* WORK INSTRUCTIONS: Using the records below, repeat exactly the lines from the one holding "let context := cx_with_request (assignTmp" through the one holding "match r with", both ends included, and no others.

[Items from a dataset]

(* ===== verification/FiberDriverConnection.v ===== *)
(** * [FiberDriverConnection]: the driver protocol

    A connection of izenelib's driver protocol carries forms: a sequence
    number, a size and a JSON document.  A request is answered by a form with
    its sequence number.  The layout of a form's header and the JSON library
    are outside the repository: the classes [DriverForm] and [DriverJson]. *)

From stdpp Require Import options.
From S2P Require Import Prelude HttpConnection.

(** ** What izenelib provides *)

(** [form_header_size] bytes hold the sequence number and the size. *)
Class DriverForm := {
  form_header_size : nat;
  form_header : bytes -> Z * Z;
  print_header : Z -> Z -> bytes;
  form_header_size_pos : (0 < form_header_size)%nat;
  print_header_length seq size : length (print_header seq size) = form_header_size;
  form_header_printed seq size : 0 <= seq < 2 ^ 32 -> 0 <= size < 2 ^ 32 -> form_header (print_header seq size) = (seq, size)
}.

(** What the connection does with requests and responses, besides the members
    of [Driver]. *)
Class DriverJson (driver : Driver) := {
  JsonValue : Type;
  (** [reader_->read], or [errorMessages()] *)
  reader_read : bytes -> JsonValue + bytes;
  is_object : JsonValue -> bool;
  assignTmp : JsonValue -> JsonRequest;
  request_controller : JsonRequest -> bytes;
  request_action : JsonRequest -> bytes;
  set_remote_ip : bytes -> JsonRequest -> JsonRequest;
  (** [asBool(header()["check_time"])] *)
  check_time : JsonRequest -> bool;
  addError : bytes -> JsonResponse -> JsonResponse;
  set_process_time : Z -> JsonResponse -> JsonResponse
}.

Section Connection.
Context {driver : Driver} {form : DriverForm} {json : DriverJson driver}.

(** What a handler leaves in the request and the response, with the message of
    the exception it has thrown, if any. *)
Record driver_handler (W : Type) := mk_driver_handler {
  dh_is_async : bool;
  dh_invoke : JsonRequest -> JsonResponse -> W -> option bytes * JsonRequest * JsonResponse * W
}.
Arguments dh_is_async {W}.
Arguments dh_invoke {W}.

Context {W : Type} (find : bytes -> bytes -> option (driver_handler W)).
(** Which writes fail, given what was written before; the peer's address, or
    what [remote_endpoint()] throws; the readings of the timers. *)
Context (write_fails : list bytes -> bytes -> bool) (remote_ip : bytes + bytes).
Context (process_elapsed server_elapsed : Z).
Context (fiber_pool_ : bool).

Definition kLimitSize : Z := 64 * 1024 * 1024.

(** [DriverConnectionContext]: the sequence number and the payload of a form,
    and the request and the response made of it. *)
Record driver_context := mk_context {
  cx_sequence : Z;
  cx_payload : bytes;
  cx_request : JsonRequest;
  cx_response : JsonResponse
}.

Definition new_context (seq : Z) (payload : bytes) : driver_context :=
  mk_context seq payload new_request new_response.
Definition cx_with_request (r : JsonRequest) (c : driver_context) : driver_context :=
  mk_context (cx_sequence c) (cx_payload c) r (cx_response c).
Definition cx_with_response (r : JsonResponse) (c : driver_context) : driver_context :=
  mk_context (cx_sequence c) (cx_payload c) (cx_request c) r.

(** [d_written]: the forms written, oldest first; [d_tasks]: the contexts of
    the calls of [handleRequestFunc] scheduled in the pool; [d_pending]: those
    held by running asynchronous handlers. *)
Record driver_conn := mk_driver_conn {
  d_receiving : bool;
  d_written : list bytes;
  d_tasks : list driver_context;
  d_pending : list driver_context;
  d_world : W
}.

Definition d_with_tasks (t : list driver_context) (c : driver_conn) : driver_conn :=
  mk_driver_conn (d_receiving c) (d_written c) t (d_pending c) (d_world c).
Definition d_with_pending (t : list driver_context) (c : driver_conn) : driver_conn :=
  mk_driver_conn (d_receiving c) (d_written c) (d_tasks c) t (d_world c).
Definition d_with_world (w : W) (c : driver_conn) : driver_conn :=
  mk_driver_conn (d_receiving c) (d_written c) (d_tasks c) (d_pending c) w.
Definition shutdownReceive (c : driver_conn) : driver_conn :=
  mk_driver_conn false (d_written c) (d_tasks c) (d_pending c) (d_world c).

(** [context->buffer()] *)
Definition print_form (seq : Z) (payload : bytes) : bytes :=
  print_header seq (w32 (Z.of_nat (length payload))) ++ payload.

(** The form of a response. *)
Definition response_form (context : driver_context) : bytes :=
  let response := if check_time (cx_request context)
                  then set_total_server_time server_elapsed (cx_response context) else cx_response context in
  print_form (cx_sequence context) (writer_write response).

(** A write that fails is only logged. *)
Definition writeRsp (context : driver_context) (c : driver_conn) : driver_conn :=
  let buffer := response_form context in
  if write_fails (d_written c) buffer then c
  else mk_driver_conn (d_receiving c) (d_written c ++ [buffer]) (d_tasks c) (d_pending c) (d_world c).

Definition writeError (context : driver_context) (errmsg : bytes) (c : driver_conn) : driver_conn :=
  writeRsp (cx_with_response (addError errmsg (cx_response context)) context) c.

Definition err_handler_not_found : bytes := b "Handler not found".
Definition err_malformed : bytes := b "Malformed request: require an object as input.".
Definition err_limit : bytes := b "Size exceeds limit.".

Definition handleRequestFunc (context : driver_context) (c : driver_conn) : driver_conn :=
  match find (request_controller (cx_request context)) (request_action (cx_request context)) with
  | None => writeError context err_handler_not_found c
  | Some handler =>
      match remote_ip with
      | inr what => writeError context what c
      | inl ip =>
          let context := cx_with_request (set_remote_ip ip (cx_request context)) context in
          let context := cx_with_response (setSuccess (cx_response context)) context in
          let '(thrown, request, response, w) := dh_invoke handler (cx_request context) (cx_response context) (d_world c) in
          let context := cx_with_response response (cx_with_request request context) in
          let c := d_with_world w c in
          match thrown with
          | Some what => writeError context what c
          | None =>
              if dh_is_async handler then d_with_pending (d_pending c ++ [context]) c
              else
                let context := if check_time (cx_request context)
                               then cx_with_response (set_process_time process_elapsed (cx_response context)) context
                               else context in
                writeRsp context c
          end
      end
  end.

(** Called with a context that has no error, as [start] calls it. *)
Definition handleRequest (context : driver_context) (c : driver_conn) : driver_conn :=
  match reader_read (cx_payload context) with
  | inr messages => writeError context messages c
  | inl requestValue =>
      if negb (is_object requestValue) then writeError context err_malformed c
      else
        let context := cx_with_request (assignTmp requestValue) context in
        if fiber_pool_ then d_with_tasks (d_tasks c ++ [context]) c
        else handleRequestFunc context c
  end.

(** ** Reading *)

(** How the reads of one form end. *)
Inductive form_read :=
| Header_error (message : bytes)
| End_of_forms
| Too_large (seq : Z)
| Payload_error (seq : Z) (message : bytes)
| Form (seq : Z) (payload : bytes).

(** [async_read]: [n] bytes of what will arrive. *)
Definition read_exactly (n : nat) (stream : bytes) : option (bytes * bytes) :=
  if (length stream <? n)%nat then None else Some (take n stream, drop n stream).

(** The reads of an iteration of [start]; [message] is the error that ends the
    stream. *)
Definition read_form (message : bytes) (stream : bytes) : form_read * bytes :=
  match read_exactly form_header_size stream with
  | None => (Header_error message, [])
  | Some (header, stream) =>
      let '(seq, size) := form_header header in
      if (seq =? 0) || (size =? 0) then (End_of_forms, stream)
      else if size >? kLimitSize then (Too_large seq, stream)
      else match read_exactly (Z.to_nat size) stream with
           | None => (Payload_error seq message, [])
           | Some (payload, stream) => (Form seq payload, stream)
           end
  end.

(** What [start] does with them: whether it goes on. *)
Definition on_form (r : form_read) (c : driver_conn) : bool * driver_conn :=
  match r with
  | Header_error message => (false, shutdownReceive (writeError (new_context 0 []) message c))
  | End_of_forms => (false, shutdownReceive c)
  | Too_large seq => (false, shutdownReceive (writeError (new_context seq []) err_limit c))
  | Payload_error seq message => (false, shutdownReceive (writeError (new_context seq []) message c))
  | Form seq payload => (true, handleRequest (new_context seq payload) c)
  end.

(** The loop, without other fibers in between; [fuel] bounds the forms. *)
Fixpoint start (fuel : nat) (message stream : bytes) (c : driver_conn) : option driver_conn :=
  match fuel with
  | O => None
  | S fuel =>
      let '(r, stream) := read_form message stream in
      let '(more, c) := on_form r c in
      if more then start fuel message stream c else Some c
  end.

(** ** The connection as a system *)

(** What happens to a connection: its fiber has read a form, a fiber of the
    pool runs a scheduled task, an asynchronous handler completes with what it
    left in its context. *)
Inductive driver_event :=
| Dv_form (r : form_read)
| Dv_task (n : nat)
| Dv_async (n : nat) (request : JsonRequest) (response : JsonResponse).

(** [None]: the event cannot happen. *)
Definition driver_step (e : driver_event) (c : driver_conn) : option driver_conn :=
  match e with
  | Dv_form r => if d_receiving c then Some (snd (on_form r c)) else None
  | Dv_task n =>
      context ← d_tasks c !! n;
      Some (handleRequestFunc context (d_with_tasks (delete n (d_tasks c)) c))
  | Dv_async n request response =>
      context ← d_pending c !! n;
      Some (writeRsp (cx_with_response response (cx_with_request request context))
              (d_with_pending (delete n (d_pending c)) c))
  end.

Fixpoint driver_run (es : list driver_event) (c : driver_conn) : option driver_conn :=
  match es with
  | [] => Some c
  | e :: es => c ← driver_step e c; driver_run es c
  end.

Definition new_driver_conn (w : W) : driver_conn := mk_driver_conn true [] [] [] w.

End Connection.
Arguments dh_is_async {driver W}.
Arguments dh_invoke {driver W}.
Arguments mk_driver_handler {driver W}.
Arguments driver_conn {driver} W.
Arguments mk_driver_conn {driver W}.
Arguments driver_context driver : clear implicits.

* ANSWER:
        let context := cx_with_request (assignTmp requestValue) context in
        if fiber_pool_ then d_with_tasks (d_tasks c ++ [context]) c
        else handleRequestFunc context c
  end.

(** ** Reading *)

(** How the reads of one form end. *)
Inductive form_read :=
| Header_error (message : bytes)
| End_of_forms
| Too_large (seq : Z)
| Payload_error (seq : Z) (message : bytes)
| Form (seq : Z) (payload : bytes).

(** [async_read]: [n] bytes of what will arrive. *)
Definition read_exactly (n : nat) (stream : bytes) : option (bytes * bytes) :=
  if (length stream <? n)%nat then None else Some (take n stream, drop n stream).

(** The reads of an iteration of [start]; [message] is the error that ends the
    stream. *)
Definition read_form (message : bytes) (stream : bytes) : form_read * bytes :=
  match read_exactly form_header_size stream with
  | None => (Header_error message, [])
  | Some (header, stream) =>
      let '(seq, size) := form_header header in
      if (seq =? 0) || (size =? 0) then (End_of_forms, stream)
      else if size >? kLimitSize then (Too_large seq, stream)
      else match read_exactly (Z.to_nat size) stream with
           | None => (Payload_error seq message, [])
           | Some (payload, stream) => (Form seq payload, stream)
           end
  end.

(** What [start] does with them: whether it goes on. *)
Definition on_form (r : form_read) (c : driver_conn) : bool * driver_conn :=
  match r with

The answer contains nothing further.